S’alliant à la Russie contre l’encerclement par
l’impérialisme occidental, Assad a hérissé les plumes de l’ancienne
puissance coloniale française qui a dominé la Syrie dans les années 1920 et
1930 et dont les intérêts consistent à maintenir le Proche-Orient dans son
orbite et celui des Etats-Unis et des autres.

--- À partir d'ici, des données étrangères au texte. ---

(** A failover appends one failover record, and one promotion record when it chose. *)
Lemma failover_logs sid rid reason mono wall c :
  controller_inv c → wf_id sid → wf_id rid → in_u64 mono → in_i64 wall →
  ∃ ps fs, promotions_ (after (TriggerFailover sid rid reason mono wall) c) =
      promotions_ c ++ ps ∧
    failovers_ (after (TriggerFailover sid rid reason mono wall) c) = failovers_ c ++ fs ∧
    Forall wf_PromotionRecord ps ∧ Forall wf_FailoverRecord fs ∧
    (length ps ≤ length fs)%nat ∧ (length fs ≤ 1)%nat.
Proof.
  intros Hinv Hsid Hrid Hm Hw.
  pose proof (ci_epoch c Hinv) as He.
  assert (Hsame : ∃ ps fs, promotions_ c = promotions_ c ++ ps ∧ failovers_ c = failovers_ c ++ fs ∧
    Forall wf_PromotionRecord ps ∧ Forall wf_FailoverRecord fs ∧
    (length ps ≤ length fs)%nat ∧ (length fs ≤ 1)%nat).
  { exists [], []. rewrite !app_nil_r. split_and!; (reflexivity || apply List.Forall_nil || (simpl; lia)). }
  unfold after. cbn [exec]. unfold trigger_failover.
  destruct (sets_ c !! sid) as [set|]; [|done].
  destruct (replicas_ c !! rid) as [fr|] eqn:Hfr; [|done]. case_match; [done|].
  destruct (failover_candidates _ _ _ _ _) as [|[k s] l] eqn:Hf; draw_all.
  - eexists [], _. rewrite app_nil_r. split; [reflexivity|]. split; [reflexivity|].
    split_and!; [apply List.Forall_nil| |simpl; lia|done].
    apply Forall_singleton. by split_and!.
  - assert (Hin : (k, s) ∈ (k, s) :: l) by left.
    rewrite <-Hf in Hin. apply elem_of_failover_candidates in Hin as [Hk Hs].
    apply failover_candidate_spec in Hs as [].
    change (replicas_ (store_replica rid ?x c)) with (<[rid := x]> (replicas_ c)) in Hk.
    rewrite lookup_insert_ne in Hk by done. apply Hinv in Hk as [Hkey Hwf].
    unfold wf_ReplicaState in Hwf. destruct_and! Hwf. subst k.
    eexists _, _. split; [reflexivity|]. split; [reflexivity|].
    split_and!; [| |done|done]; apply Forall_singleton; unfold take_over;
      case_match; by split_and!.
Qed.

Lemma exec_logs a c :
  wf_action a → controller_inv c →
  ∃ ps fs, promotions_ (after a c) = promotions_ c ++ ps ∧
    failovers_ (after a c) = failovers_ c ++ fs ∧
    Forall wf_PromotionRecord ps ∧ Forall wf_FailoverRecord fs ∧
    (length ps ≤ 1)%nat ∧ (length fs ≤ 1)%nat.
Proof.
  intros Ha Hinv. destruct (exec_frame a c) as [_ _ Hp _ Hf].
  assert (Hsame : promotions_ (after a c) = promotions_ c → failovers_ (after a c) = failovers_ c →
    ∃ ps fs, promotions_ (after a c) = promotions_ c ++ ps ∧
    failovers_ (after a c) = failovers_ c ++ fs ∧
    Forall wf_PromotionRecord ps ∧ Forall wf_FailoverRecord fs ∧
    (length ps ≤ 1)%nat ∧ (length fs ≤ 1)%nat).
  { intros -> ->. exists [], []. rewrite !app_nil_r. split_and!; (reflexivity || apply List.Forall_nil || (simpl; lia)). }
  destruct a; try (destruct Hp as [Hp|[]], Hf as [Hf|[]]; by apply Hsame).
  - destruct Hf as [Hf|[]]. destruct Ha as (?&?&?&?&?).
    destruct (promote_logs replica_id target worker boot mono wall c) as (ps & Eps & Hps & Hl);
      [intros k r Hk; by apply (ci_replica c Hinv) in Hk as []|apply Hinv|done|done|].
    exists ps, []. rewrite app_nil_r. split_and!; (done || apply List.Forall_nil || (simpl; lia)).
  - destruct Ha as (?&?&?&?).
    destruct (failover_logs set_id failed_replica reason mono wall c) as
      (ps & fs & Eps & Efs & Hps & Hfs & Hl & Hl'); [done..|].
    exists ps, fs. split_and!; (done || lia).
Qed.

Lemma provisioned_inv rid sid w reg set compat dev cap mono wall e gen hgen :
  wf_action (ProvisionReplica rid sid w compat dev cap mono wall) →
  wf_WorkerRegistration reg → wf_ReplicaSetState set → wf_id e → wf_id gen → wf_id hgen →
  replica_inv rid (provisioned rid sid w reg set compat dev cap mono wall e gen hgen).
Proof.
  intros Ha Hreg Hset He Hgen Hhgen. split; try done.
  cbn in Ha. unfold wf_WorkerRegistration, wf_ReplicaSetState, wf_DeviceCapability in *.
  destruct_and!. unfold wf_ReplicaState. split_and!; try done; by vm_compute.
Qed.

Alors que Sarkozy était en apparence soucieux
de mettre au pas la Syrie pour qu’elle réponde aux exigences des
Etats-Unis et de l’OTAN de rompre avec l’Iran, le président
français était également en train de promouvoir les intérêts de
l’impérialisme français.
Total, le groupe pétrolier français qui est
présent depuis dix ans en Syrie et la CMA-CGM, le 3e groupe de transport
maritime mondial, ont accompagné Sarkozy au cours de sa visite d’Etat à
Damas. Le président de Total, Christophe de Margerie, a renouvelé la licence
d’exploitation des réserves de Deïr az-Zor et obtenu de nouveaux permis
d’extraction de gaz jusqu’en 2021. Total, en partenariat avec la
Syrian Petroleum Company a extrait 29 000 barils par jour en 2007. Les
nouveaux contrats portent sur « un partenariat stratégique avec les
compagnies nationales [gaz et pétrole] ». De Margerie a exprimé sa
satisfaction avec les accords qui « ouvrent la voie à une coopération
renforcée entre Total et la Syrie et au développement des activités du groupe
en partenariat avec les sociétés pétrolières nationales de ce pays. »

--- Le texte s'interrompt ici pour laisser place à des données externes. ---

(* ===== verification/ControllerProps.v ===== *)
(** What the controller guarantees.

    The theorems about the operations of src/replica_set_controller.cpp, proved from
    the events of ControllerRun.v and the invariants of ControllerInv.v, each with a
    witness on the run of Scenario.v. *)

From S2P Require Import Prelude Identity Enums Model Transition Compatibility Authority Controller ControllerRun ControllerInv Scenario.

(** ** Shared lemmas *)

Section lemmas.
Context `{Rng G}.
Implicit Types c : Controller G.

Definition serves (rid : ReplicaId) c : Prop := sad_eligible (servable rid c) = true.

Lemma serves_spec rid c :
  serves rid c ↔ ∃ r s, replicas_ c !! rid = Some r ∧ sets_ c !! r_set_id r = Some s ∧
    may_serve r s (authority_context r s c).
Proof.
  unfold serves, servable. split.
  - destruct (replicas_ c !! rid) as [r|] eqn:Hr; [|done].
    destruct (sets_ c !! r_set_id r) as [s|] eqn:Hs; [|done].
    rewrite evaluate_may_serve. eauto.
  - intros (r & s & -> & -> & Hm). by apply evaluate_may_serve.
Qed.

Lemma serves_flag rid c r :
  serves rid c → replicas_ c !! rid = Some r → r_serving_eligible r = true.
Proof.
  intros (r' & s & Hr & _ & Hm)%serves_spec Hr'. simplify_eq. eauto with fabric.
Qed.

Lemma flag_down_not_serving rid c r :
  replicas_ c !! rid = Some r → r_serving_eligible r = false → ¬ serves rid c.
Proof. intros Hr Hf Hs. pose proof (serves_flag _ _ _ Hs Hr). congruence. Qed.

Lemma not_serves rid c : ¬ serves rid c ↔ sad_eligible (servable rid c) = false.
Proof. unfold serves. by rewrite not_true_iff_false. Qed.

Lemma inv_flags rid r : replica_inv rid r → replica_flags r.
Proof. intros []. by split_and!. Qed.

(** The identity an action provisions, if any. *)
Definition provisioned_id (a : Action) : option ReplicaId :=
  match a with ProvisionReplica rid _ _ _ _ _ _ _ => Some rid | _ => None end.

Lemma provisions_id a c rid r : provisions a c rid r → provisioned_id a = Some rid.
Proof. destruct a; try done. by intros [-> _]. Qed.

Lemma provisions_declared a c rid r :
  provisions a c rid r →
  r_lifecycle r = ReplicaLifecycle.DECLARED ∧ r_serving_eligible r = false.
Proof.
  destruct a; try done. intros (_ & set & reg & gen & hgen & Hp). destruct_and! Hp. by subst.
Qed.

Lemma after_replica_kept a c rid r :
  wf_action a → replicas_ c !! rid = Some r →
  ∃ r', replicas_ (after a c) !! rid = Some r' ∧
    (replica_change (epoch_ c) a rid r r' ∨ provisions a c rid r').
Proof.
  intros Ha Hr. destruct (exec_replicas a c rid Ha) as [Hev|(r' & Hp & Hr')]; [|by eauto].
  rewrite Hr in Hev. inversion Hev; subst. eauto.
Qed.

Lemma event_flag_down e a rid r r' :
  replica_event e a rid r r' → r_serving_eligible r = false → r_serving_eligible r' = true →
  (∃ w b mono wall, a = PromoteReplica rid PromotionState.PRIMARY w b mono wall) ∨
  (∃ sid failed reason mono wall, a = TriggerFailover sid failed reason mono wall ∧ rid ≠ failed).
Proof.
  intros He Hf Ht. destruct He; try done; try (exfalso; congruence); try (left; by eauto);
    try (right; by eauto 10); exfalso; revert Ht.
  - change (r_serving_eligible r = true → False). congruence.
  - change (r_serving_eligible r = true → False). congruence.
  - unfold warm_progress. cbn zeta. repeat case_match;
      change (r_serving_eligible r = true → False); congruence.
  - destruct (observe_health_flags ev mono r) as (_ & _ & _ & -> & _). by rewrite Hf.
  - unfold observe_readiness. cbn zeta. repeat case_match;
      change (r_serving_eligible r = true → False); congruence.
  - by rewrite (proj2 (proj2 (obsolete_authority reason r))).
Qed.

Lemma change_down e a rid r r' :
  replica_change e a rid r r' → going_down (r_lifecycle r) = true →
  going_down (r_lifecycle r') = true.
Proof. intros [->|He]; [done|]. by apply (event_down _ _ _ _ _ He). Qed.

Lemma down_not_flagged rid r :
  replica_inv rid r → going_down (r_lifecycle r) = true → r_serving_eligible r = false.
Proof.
  intros Hinv Hd. destruct (r_serving_eligible r) eqn:E; [|done].
  rewrite (ri_serving _ _ Hinv E) in Hd. done.
Qed.

(** A replica that is winding down keeps winding down while nobody provisions it. *)
Lemma run_down acts c rid r :
  Forall wf_action acts → Forall (λ a, provisioned_id a ≠ Some rid) acts →
  controller_inv c → replicas_ c !! rid = Some r → going_down (r_lifecycle r) = true →
  ∃ r', replicas_ (run acts c) !! rid = Some r' ∧ going_down (r_lifecycle r') = true ∧
    controller_inv (run acts c).
Proof.
  intros Hwf. revert c r. induction Hwf as [|a acts Ha Hacts IH]; intros c r Hn Hinv Hr Hd; simpl.
  { eauto. }
  apply Forall_cons in Hn as [Hna Hn].
  destruct (after_replica_kept a c rid r Ha Hr) as (r1 & Hr1 & [Hc|Hp]).
  - apply (IH _ r1); [done|by apply after_inv|done|]. by apply (change_down _ _ _ _ _ Hc).
  - by apply provisions_id in Hp.
Qed.
End lemmas.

Jusque-là, l’émir du Qatar avait joué un
rôle clé dans le réchauffement des relations entre la France et la Syrie. Il
est en bons termes à la fois avec les Etats-Unis, Israël, la Syrie et
l’Iran. L’émir fut le premier dirigeant arabe à avoir été invité en
France par Sarkozy depuis sa prise de fonction l’année dernière. Le
Qatar, numéro 1 mondial du gaz naturel liquéfié, a signé un contrat sur
l’électricité et le nucléaire à l’occasion de la visite de Sarkozy
en janvier dernier. Sarkozy a également signé des accords sur le nucléaire avec
les Emirats arabes unis.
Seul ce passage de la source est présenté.